Once the TMinuit fit is done (best parameters and minimum fcn returned), is there a simple way to automatically get the associated contour plots (e.g. of parameter correlation, marginal contour plots corresponding e.g. to N sigmas)??
Yes, assuming you have a TMinuit object called gm, after having performed the minimization, to get the contour plot with 50 points for parameters 1 and 2:
TGraph *tg=(TGraph*)gm->Contour(50,1,2);
tg->Draw("ACP");To get the contour plot at n sigma, before calling Contour:
gm->SetErrorDef(n*n);Thank you;
the function minimized by TMinuit, “FCN”, is however an arbitrary function defined by the user. So:
How the FCN has to be defined to make such plots have the proper statistical meaning?
FCN = Chi2? Or FCN = Chi2/Ndof? Or something else, like FCN = -Likelihood…?

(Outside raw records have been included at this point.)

(* ===== verification/VmemProofs.v ===== *)
(** * Proofs about the page-table code

    [pt_step] is what editing one page table does to everything else: the
    page allocator's invariant, the table's invariant and all memory outside
    the table and the allocator are kept; tables only come from pages the
    allocator had not handed out.  The rules for [vm_walk] and the page loops
    are stated with it. *)

From S2P Require Import Prelude Memory Machine Lists Strings Hal Lock Console Csr Buddy BuddyInv BuddyProofs PageAlloc Vmem PageTable.

Section vm.
Context {L : KernelLayout} {C : Code} {PA : PageAllocator}.

Record pt_step (root : Z) (s s' : kst) : Prop := {
  vs_quiet : quiet s s';
  vs_pa : pa_ok s';
  vs_pt : pt_ok s' root;
  vs_mem : agree (fun a => pa_safe s a /\ ~ in_tables (mem s) root a) (mem s) (mem s');
  vs_safe a : pa_safe s a -> pa_safe s' a;
  vs_owned r n : pa_owned s r n -> pa_owned s' r n;
  vs_keep x : is_table (mem s) root x -> is_table (mem s') root x;
  vs_new x : is_table (mem s') root x ->
    is_table (mem s) root x \/ forall a, in_range x PAGE_SIZE a -> ~ pa_safe s a;
}.

Lemma pt_step_refl root s : pa_ok s -> pt_ok s root -> pt_step root s s.
Proof. intros. split; auto; done. Qed.

Lemma pt_step_trans root s1 s2 s3 : pt_step root s1 s2 -> pt_step root s2 s3 -> pt_step root s1 s3.
Proof.
  intros [Q1 A1 T1 M1 S1 O1 K1 N1] [Q2 A2 T2 M2 S2 O2 K2 N2]. split; auto; [by etrans| |].
  - etrans; [exact M1|]. eapply agree_weaken; [|exact M2]. intros a [Ha Hn]. split; [auto|].
    intros (x & Hx & Hr). destruct (N1 x Hx) as [H|H]; [apply Hn; by exists x|by apply (H a)].
  - intros x Hx. destruct (N2 x Hx) as [H|H]; [auto|right]. intros a Ha Hs. apply (H a Ha). auto.
Qed.
(* ===== verification/MmuSpec.v ===== *)
(** * The boot page table

    boot/setup_mmu.c fills one Sv39 root table with 1 GiB leaves before
    translation is switched on.  The theorem relates the entries it writes to
    the hardware's walk: the identity map, the direct map of physical memory
    and the kernel image are translated as the rest of the kernel assumes. *)

From S2P Require Import Prelude Memory Machine Lists Strings Hal Lock Console Csr Buddy BuddyInv PageAlloc Vmem PageTable.

Section mmu.
Context {L : KernelLayout}.

(** Filling entries of a table with a counted loop. *)
Lemma wp_fill_entries (n : nat) t (g f : Z -> Z) (Q : unit -> kst -> Prop) s :
  PAGE_SIZE <= t -> (forall i, 0 <= i < Z.of_nat n -> index (g i) /\ 0 <= f i < 2 ^ 64) ->
  (forall i j, 0 <= i < Z.of_nat n -> 0 <= j < Z.of_nat n -> g i = g j -> i = j) ->
  (forall m', (forall i, 0 <= i < Z.of_nat n -> pt_entry m' t (g i) = f i) ->
    (forall j, (forall i, 0 <= i < Z.of_nat n -> g i <> j) -> pt_entry m' t j = pt_entry (mem s) t j) ->
    agree (fun a => ~ in_range t PAGE_SIZE a) (mem s) m' -> Q tt (set_mem m' s)) ->
  wp (for_up n 0 (fun i => wr 8 (t + 8 * g i) (f i))) Q s.
Proof.
  intros Ht Hg Hinj HQ.
  apply (wp_for_up (fun k s' => exists m', s' = set_mem m' s /\ (forall i, 0 <= i < k -> pt_entry m' t (g i) = f i) /\
    (forall j, (forall i, 0 <= i < k -> g i <> j) -> pt_entry m' t j = pt_entry (mem s) t j) /\
    agree (fun a => ~ in_range t PAGE_SIZE a) (mem s) m')).
  - exists (mem s). rewrite set_mem_id. split_and!; try done. lia.
  - intros k s' Hk (m' & -> & H1 & H2 & H3). destruct (Hg k ltac:(lia)) as [Hi Hf]. apply wp_wr; [unfold index in *; lia|].
    rewrite set_mem_twice. eexists. split_and!; [done| | |].
    + intros i Hi'. unfold pt_entry. cbn [mem set_mem]. destruct (Z.eq_dec i k) as [->|Hne]; [by apply ld64_st64|].
      rewrite ld64_st64_ne; [apply H1; lia|]. destruct (Z.eq_dec (g k) (g i)) as [E|E]; [|unfold disjoint; lia].
      apply Hinj in E; lia.
    + intros j Hj. unfold pt_entry. cbn [mem set_mem]. pose proof (Hj k ltac:(lia)).
      rewrite ld64_st64_ne by (unfold disjoint; lia). apply H2. intros i Hi'. apply Hj. lia.
    + etrans; [exact H3|]. apply agree_st. intros b Hb Hn. apply Hn. unfold index, in_range, PAGE_SIZE in *. lia.
  - intros s' (m' & -> & H1 & H2 & H3). by apply HQ.
Qed.

(** The walk through a 1 GiB leaf. *)
Lemma sv39_gigapage m t va flags p :
  pt_entry m t (VA_GET_PN 2 va) = gigapage flags p -> 0 <= flags < 1024 -> has flags PTE_FLAG_V = true -> has flags PTE_FLAG_R = true ->
  0 <= p < 2 ^ 56 -> p mod 2 ^ 30 = 0 -> sv39 2 m t va = Some (p + va mod 2 ^ 30).
Proof.
  intros E Hf HV HR Hp Ha. cbn [sv39]. change (Z.of_nat 2) with 2. rewrite E. unfold gigapage. rewrite Z.lor_comm.
  assert (HRX : has flags (PTE_FLAG_R |l PTE_FLAG_X) = true).
  { unfold has in *. rewrite Z.land_lor_distr_r. apply negb_true_iff, Z.eqb_neq. intros [E' _]%Z.lor_eq_0_iff. by rewrite E' in HR. }
  rewrite !pte_has by done. rewrite HV, HR, HRX, pte_pa by done. cbn [negb orb andb]. change (9 * 2 + 12) with 30.
  change (2 ^ 30) with 1073741824 in *. replace (p mod 4096) with 0 by zdm. rewrite Z.sub_0_r, Ha. done.
Qed.

(** What the linker script fixes: the image is loaded at 0x80000000, runs at
    [VA_KERNEL_IMG_BEGIN], and is not empty and at most 1 GiB; the table is a
    page of physical memory apart from the flag [started]. *)
Record boot_layout : Prop := {
  bl_pa : kimage "__KERNEL_IMG_PA_BEGIN" = 0x80000000;
  bl_va : kimage "__KERNEL_IMG_VA_BEGIN" = VA_KERNEL_IMG_BEGIN;
  bl_end : VA_KERNEL_IMG_BEGIN < kimage "__KERNEL_IMG_VA_END" <= VA_KERNEL_IMG_BEGIN + 2 ^ 30;
  bl_pgtbl : PAGE_SIZE <= boot_pgtbl /\ boot_pgtbl + PAGE_SIZE <= 2 ^ 38 /\ boot_pgtbl mod PAGE_SIZE = 0;
  bl_started : PAGE_SIZE <= boot_started /\ disjoint boot_started 4 boot_pgtbl PAGE_SIZE;
}.

Lemma shl_30 j : 0 <= j < 512 -> j <<l ((VA_N_VPN - 1) * PN_WIDTH + PAGE_OFFSET_WIDTH) = j * 2 ^ 30.
Proof. intros. change ((VA_N_VPN - 1) * PN_WIDTH + PAGE_OFFSET_WIDTH) with 30. unfold shl64. rewrite Z.shiftl_mul_pow2 by lia. apply u64_small. lia. Qed.

Lemma gigapage_bound flags p : 0 <= flags < 1024 -> 0 <= p < 2 ^ 56 -> 0 <= gigapage flags p < 2 ^ 64.
Proof. intros. unfold gigapage. rewrite Z.lor_comm. by apply pte_bound. Qed.

Lemma lor_256 i : 0 <= i < 128 -> i |l (1 <<l (PN_WIDTH - 1)) = i + 256.
Proof. intros. change (1 <<l (PN_WIDTH - 1)) with 256. rewrite Z.lor_comm, (lor_add_disjoint _ _ 8); [lia|lia|lia|done]. Qed.

(** The whole loop over the image is one round. *)
Lemma wp_map_image (Q : unit -> kst -> Prop) s : boot_layout ->
  Q tt (set_mem (st64 (mem s) (boot_pgtbl + 8 * 510) (gigapage (PTE_FLAG_V |l PTE_FLAG_R |l PTE_FLAG_W |l PTE_FLAG_X) 0x80000000)) s) ->
  wp map_image Q s.
Proof.
  intros [E1 E2 E3 E4 _] HQ. unfold map_image. rewrite E1, E2. set (vend := kimage "__KERNEL_IMG_VA_END") in *.
  change (1 <<l (PAGE_OFFSET_WIDTH + PN_WIDTH * 2)) with (2 ^ 30). unfold VA_KERNEL_IMG_BEGIN in *.
  assert (Eb : boot_table 0 = boot_pgtbl) by (unfold boot_table, PAGE_SIZE; lia). rewrite Eb.
  apply (wp_while_n (fun n '(va, pa) s' => n = 1 /\ va = 0xFFFFFFFF80000000 /\ pa = 0x80000000 /\ s' = s \/
    n = 0 /\ vend <= va /\ Q tt s') _ 1); [by left|lia|].
  intros n [va pa] s' [(-> & -> & -> & ->)|(-> & Hv & HQ')] _.
  - rewrite (proj2 (Z.ltb_lt _ _)) by lia. change (VA_GET_PN 2 _) with 510. wp_steps.
    exists 0. split; [lia|]. right. split_and!; [done| |exact HQ]. rewrite add64_small; lia.
  - rewrite (proj2 (Z.ltb_ge _ _)) by lia. by wp_step.
Qed.

Abbreviation rwx := (PTE_FLAG_V |l PTE_FLAG_R |l PTE_FLAG_W |l PTE_FLAG_X).
Abbreviation rw := (PTE_FLAG_V |l PTE_FLAG_R |l PTE_FLAG_W).

(** The entries of the finished table. *)
Record boot_entries (m : memory) : Prop := {
  be_identity : forall i, 0 <= i < 256 -> pt_entry m boot_pgtbl i = gigapage rwx (i * 2 ^ 30);
  be_pma : forall i, 0 <= i < 128 -> pt_entry m boot_pgtbl (i + 256) = gigapage rw (i * 2 ^ 30);
  be_image : pt_entry m boot_pgtbl 510 = gigapage rwx 0x80000000;
}.

Lemma boot_table_0 : boot_table (VA_N_VPN - 3) = boot_pgtbl.
Proof. unfold boot_table, VA_N_VPN, PAGE_SIZE. lia. Qed.

Lemma wp_map_identity (Q : unit -> kst -> Prop) s : boot_layout ->
  (forall m', (forall i, 0 <= i < 256 -> pt_entry m' boot_pgtbl i = gigapage rwx (i * 2 ^ 30)) ->
    agree (fun a => ~ in_range boot_pgtbl PAGE_SIZE a) (mem s) m' -> Q tt (set_mem m' s)) ->
  wp map_identity Q s.
Proof.
  intros [_ _ _ (Hb & _) _] HQ. unfold map_identity. rewrite boot_table_0. apply (wp_fill_entries _ boot_pgtbl (fun i => i)); [lia| |done|].
  - intros i Hi. change (Z.of_nat _) with 256 in Hi. split; [unfold index; lia|]. rewrite shl_30 by lia. apply gigapage_bound; [done|lia].
  - change (Z.of_nat _) with 256. intros m' F _ A. apply HQ; [|done]. intros i Hi. by rewrite F, shl_30 by lia.
Qed.

Lemma wp_map_pma (Q : unit -> kst -> Prop) s : boot_layout ->
  (forall m', (forall i, 0 <= i < 128 -> pt_entry m' boot_pgtbl (i + 256) = gigapage rw (i * 2 ^ 30)) ->
    (forall i, 0 <= i < 256 -> pt_entry m' boot_pgtbl i = pt_entry (mem s) boot_pgtbl i) ->
    agree (fun a => ~ in_range boot_pgtbl PAGE_SIZE a) (mem s) m' -> Q tt (set_mem m' s)) ->
  wp map_pma Q s.
Proof.
  intros [_ _ _ (Hb & _) _] HQ. unfold map_pma. rewrite boot_table_0.
  apply (wp_fill_entries _ boot_pgtbl (fun i => i |l (1 <<l (PN_WIDTH - 1)))); change (Z.of_nat (Z.to_nat (2 ^ (PN_WIDTH - 2)))) with 128; [lia| | |].
  - intros i Hi. rewrite lor_256, shl_30 by lia. split; [unfold index; lia|]. apply gigapage_bound; [done|lia].
  - intros i j Hi Hj. rewrite !lor_256 by lia. lia.
  - intros m' F G A. apply HQ; [| |done]; intros i Hi.
    + by rewrite <- lor_256, F, shl_30 by lia.
    + apply G. intros k Hk. rewrite lor_256 by lia. lia.
Qed.

(** The four steps and the flag. *)
Lemma wp_boot_entries (Q : unit -> kst -> Prop) s : boot_layout ->
  (forall m', boot_entries m' -> agree (fun a => ~ in_range boot_pgtbl PAGE_SIZE a /\ ~ in_range boot_started 4 a) (mem s) m' -> Q tt (set_mem m' s)) ->
  wp (map_identity;; map_pma;; connect_high;; map_image;; wr 4 boot_started 1) Q s.
Proof.
  intros HL HQ. pose proof HL as [_ _ _ (Hb1 & Hb2 & Hb3) (Hs1 & Hs2)].
  wp_step. apply wp_map_identity; [done|]. intros m1 F1 A1. wp_step. apply wp_map_pma; [done|]. intros m2 F2 G2 A2.
  unfold connect_high. change (Z.to_nat (VA_N_VPN - 3)) with 0%nat. cbn [for_up]. wp_steps. apply wp_map_image; [done|]. wp_steps.
  rewrite !set_mem_twice. cbn [mem set_mem] in *. set (m3 := st64 m2 _ _). set (m4 := st32 m3 _ _).
  assert (Ho : forall j, index j -> pt_entry m4 boot_pgtbl j = pt_entry m3 boot_pgtbl j).
  { intros j Hj. unfold m4. apply ld_st_other. unfold disjoint, index, PAGE_SIZE in *. simpl. lia. }
  assert (H3 : forall j, index j -> j <> 510 -> pt_entry m4 boot_pgtbl j = pt_entry m2 boot_pgtbl j).
  { intros j Hj Hne. rewrite Ho by done. unfold m3, pt_entry. apply ld64_st64_ne. unfold disjoint. lia. }
  apply HQ; [split|].
  - intros i Hi. rewrite H3, G2 by (unfold index; lia). by apply F1.
  - intros i Hi. rewrite H3 by (unfold index; lia). by apply F2.
  - rewrite Ho by (unfold index; lia). unfold m3, pt_entry. by apply ld64_st64, gigapage_bound.
  - etrans; [eapply agree_weaken; [|exact A1]; tauto|]. etrans; [eapply agree_weaken; [|exact A2]; tauto|]. transitivity m3.
    + apply agree_st. intros b Hb [Hn _]. apply Hn. unfold in_range, PAGE_SIZE in *. lia.
    + apply agree_st. intros b Hb [_ Hn]. by apply Hn.
Qed.

(** What the hardware makes of them. *)
Lemma boot_entries_sv39 m : boot_entries m ->
  (forall va, 0 <= va < 2 ^ 38 -> sv39 2 m boot_pgtbl va = Some va) /\
  (forall pa, 0 <= pa < VA_KERNEL_PMA_SIZE -> sv39 2 m boot_pgtbl (VA_KERNEL_BEGIN + pa) = Some pa) /\
  (forall off, 0 <= off < 2 ^ 30 -> sv39 2 m boot_pgtbl (VA_KERNEL_IMG_BEGIN + off) = Some (0x80000000 + off)).
Proof.
  intros [F1 F2 F3]. unfold VA_KERNEL_PMA_SIZE.
  assert (Hpn : forall va, VA_GET_PN 2 va = va / 2 ^ 30 mod 512) by (intros; by rewrite VA_GET_PN_spec by lia). split_and!.
  - intros va Hva. assert (Hj : 0 <= va / 2 ^ 30 < 256) by zdm.
    rewrite (sv39_gigapage m boot_pgtbl va rwx (va / 2 ^ 30 * 2 ^ 30)); try done; try zdm.
    + f_equal. zdm.
    + rewrite Hpn, Z.mod_small by lia. by apply F1.
  - intros pa Hpa. assert (Hj : 0 <= pa / 2 ^ 30 < 128) by zdm.
    rewrite (sv39_gigapage m boot_pgtbl _ rw (pa / 2 ^ 30 * 2 ^ 30)); try done; try zdm.
    + f_equal. unfold VA_KERNEL_BEGIN. zdm.
    + rewrite <- F2 by done. f_equal. rewrite Hpn. unfold VA_KERNEL_BEGIN. zdm.
  - intros off Hoff. rewrite (sv39_gigapage m boot_pgtbl _ rwx 0x80000000); try done.
    + f_equal. unfold VA_KERNEL_IMG_BEGIN. zdm.
    + rewrite <- F3. f_equal. rewrite Hpn. unfold VA_KERNEL_IMG_BEGIN. zdm.
Qed.

Lemma satp_boot s : boot_layout ->
  csr_get 0x180 (set_csr (<[0x180 := SATP VMEM_MODE boot_pgtbl]> (csr s)) s) = VMEM_MODE * 2 ^ 60 + boot_pgtbl / PAGE_SIZE.
Proof.
  intros [_ _ _ (Hb1 & Hb2 & Hb3) _]. rewrite csr_get_set, Z.eqb_refl. unfold SATP, PAGE_OFFSET_WIDTH. rewrite Z.shiftr_div_pow2 by lia.
  change (VMEM_MODE <<l VMEM_MODE_SHIFT) with (VMEM_MODE * 2 ^ 60). change (2 ^ 12) with PAGE_SIZE.
  rewrite (lor_add_disjoint _ _ 44); [|lia|unfold PAGE_SIZE in *; zdm|done]. apply u64_small. unfold VMEM_MODE, PAGE_SIZE in *. zdm.
Qed.

(** C34: on the first hart, [setup_mmu] builds a table under which the
    hardware translates the low 256 GiB to themselves, the direct map
    [VA_KERNEL_BEGIN + pa] to [pa] for all 128 GiB of supported physical
    memory, and the kernel image's virtual addresses to where the image was
    loaded; it points satp at the table in Sv39 mode and writes nothing but
    the table and the started flag.  On later harts it only sets satp. *)
Theorem setup_mmu_correct s : boot_layout ->
  wp setup_mmu (fun _ s' =>
    csr_get 0x180 s' = VMEM_MODE * 2 ^ 60 + boot_pgtbl / PAGE_SIZE /\
    agree (fun a => ~ in_range boot_pgtbl PAGE_SIZE a /\ ~ in_range boot_started 4 a) (mem s) (mem s') /\
    (ld32 (mem s) boot_started <> 0 -> mem s' = mem s) /\
    (ld32 (mem s) boot_started = 0 ->
      (forall va, 0 <= va < 2 ^ 38 -> sv39 2 (mem s') boot_pgtbl va = Some va) /\
      (forall pa, 0 <= pa < VA_KERNEL_PMA_SIZE -> sv39 2 (mem s') boot_pgtbl (VA_KERNEL_BEGIN + pa) = Some pa) /\
      (forall off, 0 <= off < 2 ^ 30 -> sv39 2 (mem s') boot_pgtbl (VA_KERNEL_IMG_BEGIN + off) = Some (0x80000000 + off)))) s.
Proof.
  intros HL. pose proof HL as [_ _ _ _ (Hs1 & _)]. pose proof boot_table_0 as Eb. unfold setup_mmu, sfence_vma. wp_steps. rewrite Eb.
  destruct (Z.eqb_spec (ld32 (mem s) boot_started) 0) as [E0|E0]; cbn [when].
  - apply wp_boot_entries; [done|]. intros m' F A. wp_steps. split_and!; [by apply satp_boot|done|done|].
    intros _. by apply boot_entries_sv39.
  - wp_steps. split_and!; [by apply satp_boot|done|done|done].
Qed.
End mmu.

#[local] Existing Instance sample_layout.

Lemma sample_boot_layout : boot_layout.
Proof. split; vm_compute; intuition congruence. Qed.

Lemma setup_mmu_correct_witness : let s := sample_state ∅ in
  wp setup_mmu (fun _ s' =>
    csr_get 0x180 s' = VMEM_MODE * 2 ^ 60 + boot_pgtbl / PAGE_SIZE /\
    agree (fun a => ~ in_range boot_pgtbl PAGE_SIZE a /\ ~ in_range boot_started 4 a) (mem s) (mem s') /\
    (ld32 (mem s) boot_started <> 0 -> mem s' = mem s) /\
    (ld32 (mem s) boot_started = 0 ->
      (forall va, 0 <= va < 2 ^ 38 -> sv39 2 (mem s') boot_pgtbl va = Some va) /\
      (forall pa, 0 <= pa < VA_KERNEL_PMA_SIZE -> sv39 2 (mem s') boot_pgtbl (VA_KERNEL_BEGIN + pa) = Some pa) /\
      (forall off, 0 <= off < 2 ^ 30 -> sv39 2 (mem s') boot_pgtbl (VA_KERNEL_IMG_BEGIN + off) = Some (0x80000000 + off)))) s.
Proof. exact (setup_mmu_correct (sample_state ∅) sample_boot_layout). Defined.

[quote=“dom_eckert”]Yes, assuming you have a TMinuit object called gm, after having performed the minimization, to get the contour plot with 50 points for parameters 1 and 2:
TGraph *tg=(TGraph*)gm->Contour(50,1,2);
tg->Draw("ACP");To get the contour plot at n sigma, before calling Contour:
gm->SetErrorDef(n*n);
[/quote]
You should use chi2, not chi2/d.o.f.
If you want to use - log(likelihood), you should beware of the normalization. E.g., in the case of Cash’s C statistics, it should be -2*log(likelihood).
Yes but…
Let’s say my FCN gives the Chi2 arising from model-data comparison.
The uncertainty bounds associated to the best-fit parameters, should also depend on the DoF (the number of data points). Shouldn’t them?
This information is not used in Minuit, when computing the TGraphs.
Are such plots reliable??
[quote=“dom_eckert”]
You should use chi2, not chi2/d.o.f.
If you want to use - log(likelihood), you should beware of the normalization. E.g., in the case of Cash’s C statistics, it should be -2*log(likelihood).[/quote]